Goals like 4.5 yards per rush or create two turnovers usually results in winning. But week after week, not only were they not accomplishing these baseline goals (for average teams), but they were also creating new ways to lose games as if they created their own goals on how to lose a game. They were asking a new quarterback to make difficult throws. They were attempting to run the ball in ways that did not put the players in position to succeed. It was becoming more and more obvious that this season couldn’t end any other way than disaster.

It all started Week 1 vs. Central Michigan. The offense looked stagnant. The play-calling was head-scratching. The defense couldn’t stop the run or defend tight ends and even when they did, they were committing stupid penalties. It took them three quarters to put away a team that started a quarterback who couldn’t complete a pass and doesn’t even see the field anymore. They are fourth overall in the MAC and had no business being within three points at the half.
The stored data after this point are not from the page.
(** C5, amended: [deleteNode(p)] does nothing when no node exists at [p];
    when the subtree at [p] has 10 or more nodes or any comment it first
    asks for confirmation and does nothing more if that is refused; once
    confirmed, or when no confirmation is needed, the subtree at [p] is
    removed from its parent - at the root, which has none, the tree stays
    as it is - and the cursor jumps: by [userJump] to the parent path of
    [p] if the current path runs through [p], by [jump] to the current
    path otherwise; the call ends as that jump ends, with the jump's state
    and calls, and the study is told afterwards if the jump returned. *)
Theorem deleteNode_confirmed_subtree (answer : bool) (p : Path) (s : Ctrl.t) :
  (Tree.nodeAtPath (Ctrl.tree s) p = None ->
   deleteNode answer p s = mkResult Returned s [])
  /\ (forall node,
        Tree.nodeAtPath (Ctrl.tree s) p = Some node ->
        let count := treeOps.countChildrenAndComments node in
        let asked := Confirm (treeOps.nodes count) (treeOps.comments count) in
        let r := deleteNode answer p s in
        (10 <= treeOps.nodes count \/ 0 < treeOps.comments count ->
         hd_error (trace r) = Some asked
         /\ (answer = false -> r = mkResult Returned s [asked])
         /\ (answer = true -> deleted [asked] p s r))
        /\ (treeOps.nodes count < 10 /\ treeOps.comments count <= 0 ->
            ~ In asked (trace r) /\ deleted [] p s r)).
Proof.
  split.
  - intros H. unfold deleteNode, read. now rewrite H.
  - intros node H. cbv zeta.
    set (count := treeOps.countChildrenAndComments node).
    set (asked := Confirm (treeOps.nodes count) (treeOps.comments count)).
    set (proceed :=
           assign (Ctrl.set_tree (Tree.deleteNodeAt p (Ctrl.tree s))) ;;
           (let* cur := Ctrl.path in
            (if treePath.contains cur p then userJump (treePath.init p)
             else jump cur)) ;;
           let* st := Ctrl.study in
           when st (call (StudyDeleteNode p))).
    assert (E0 : deleteNode answer p s
                 = (if (10 <=? treeOps.nodes count)
                       || (0 <? treeOps.comments count)
                    then call asked ;; (if answer then proceed else skip)
                    else proceed) s).
    { unfold deleteNode. unfold read at 1. now rewrite H. }
    rewrite E0. clear E0.
    assert (Hp : deleted [] p s (proceed s)).
    { apply (deleted_ext [] p s _ _ eq_refl eq_refl eq_refl
               (deleteNode_proceeds [] p s)). }
    split.
    + intros Hc.
      assert (E : (10 <=? treeOps.nodes count) || (0 <? treeOps.comments count)
                  = true).
      { apply orb_true_iff.
        destruct Hc; [left; apply Z.leb_le | right; apply Z.ltb_lt]; lia. }
      rewrite E. unfold seq at 1. cbn [call outcome final trace app].
      split; [reflexivity|]. split; intros ->.
      * reflexivity.
      * apply (deleted_ext [asked] p s _ _ eq_refl eq_refl eq_refl
                 (deleteNode_proceeds [asked] p s)).
    + intros [Hn Hc].
      assert (E : (10 <=? treeOps.nodes count) || (0 <? treeOps.comments count)
                  = false).
      { apply orb_false_iff.
        split; [apply Z.leb_gt | apply Z.ltb_ge]; lia. }
      rewrite E. split; [|exact Hp].
      assert (Hq : quiet (fun e => match e with Confirm _ _ => true | _ => false end)
                     proceed).
      { unfold proceed, userJump, jump. unfold_jump. cbn [when]. quiet_tac. }
      intros Hin.
      assert (Hin' : In asked
                       (filter (fun e => match e with
                                         | Confirm _ _ => true
                                         | _ => false
                                         end) (trace (proceed s))))
        by (apply filter_In; split; [exact Hin | reflexivity]).
      now rewrite Hq in Hin'.
Qed.

(** Deleting [d4], whose comment calls for confirmation, with the cursor on
    it; and deleting a path that does not resolve. *)
Lemma deleteNode_confirmed_subtree_witness :
  let s := Ctrl.set_path ["d4"] Sample.ctrl in
  Ctrl.path (final (deleteNode true ["d4"] s)) = []
  /\ Tree.nodeAtPath (Ctrl.tree (final (deleteNode true ["d4"] s))) ["d4"] = None
  /\ trace (deleteNode true ["d4"] s)
     = Confirm 1 1 :: trace (jump_after_delete ["d4"] s)
  /\ hd_error (trace (jump_after_delete ["d4"] s)) = Some AutoplayStop
  /\ deleteNode false ["d4"] s = mkResult Returned s [Confirm 1 1]
  /\ deleteNode true ["c4"] s = mkResult Returned s [].
Proof.
  cbv zeta.
  destruct (deleteNode_confirmed_subtree true ["d4"]
              (Ctrl.set_path ["d4"] Sample.ctrl)) as [_ Hyes].
  destruct (deleteNode_confirmed_subtree false ["d4"]
              (Ctrl.set_path ["d4"] Sample.ctrl)) as [_ Hno].
  destruct (deleteNode_confirmed_subtree true ["c4"]
              (Ctrl.set_path ["d4"] Sample.ctrl)) as [Hnone _].
  destruct (Hyes Sample.d4 eq_refl) as [Hyes' _].
  destruct (Hno Sample.d4 eq_refl) as [Hno' _].
  destruct Hyes' as (_ & _ & Hdel); [right; simpl; lia|].
  destruct Hno' as (_ & Hrefused & _); [right; simpl; lia|].
  destruct (Hdel eq_refl) as (_ & _ & Htrace & _ & Hgone & _ & Hpath).
  split; [exact Hpath|].
  split; [apply Hgone; discriminate|].
  split; [rewrite Htrace; reflexivity|].
  split; [reflexivity|].
  split; [apply Hrefused; reflexivity | apply Hnone; reflexivity].
Defined.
I don’t care if Connor Stalions is next to Jay Johnson, listening to every single play and directly telling the CMU staff exactly where to put their best players. Michigan State should be bigger, stronger, and faster than a middle of the pack MAC team. If you can’t complete elementary standards as a Power Five program, then you’ve shown us all we needed to see.

Even when they accomplished two of the three goals against Minnesota last week, the offense was putrid enough to negate any good the defense had done. Nobody on this coaching staff should be retained, 20 percent of the roster won’t be back, and I just can’t foresee MSU winning anymore games.

Nebraska has been on a roll and Indiana is in Bloomington. Michigan State has shown that it can lose to inferior opponents, mainly due to coaching malpractice and player execution errors. I am just thankful that basketball officially starts on Monday (preview article coming this weekend). I’m not sure what else I could say about Michigan State football’s on-field performance.

Sure, there will be topics to write about off-field like the coaching search, portal news, and recruiting. But for the last four games, there’s nothing to get excited for. A bowl game is completely out of the question and even if they miraculously win out, the extra practices don’t do the kids any good because it’s just more exposure to coaches who won’t be there and more exposure to bad coaching.

So, we say goodbye to goals, revisiting goals, and the football season in general. Any new news that comes up will be touched upon, but as things are right now, there’s no reason to spend time writing about the 2023 Michigan State football team.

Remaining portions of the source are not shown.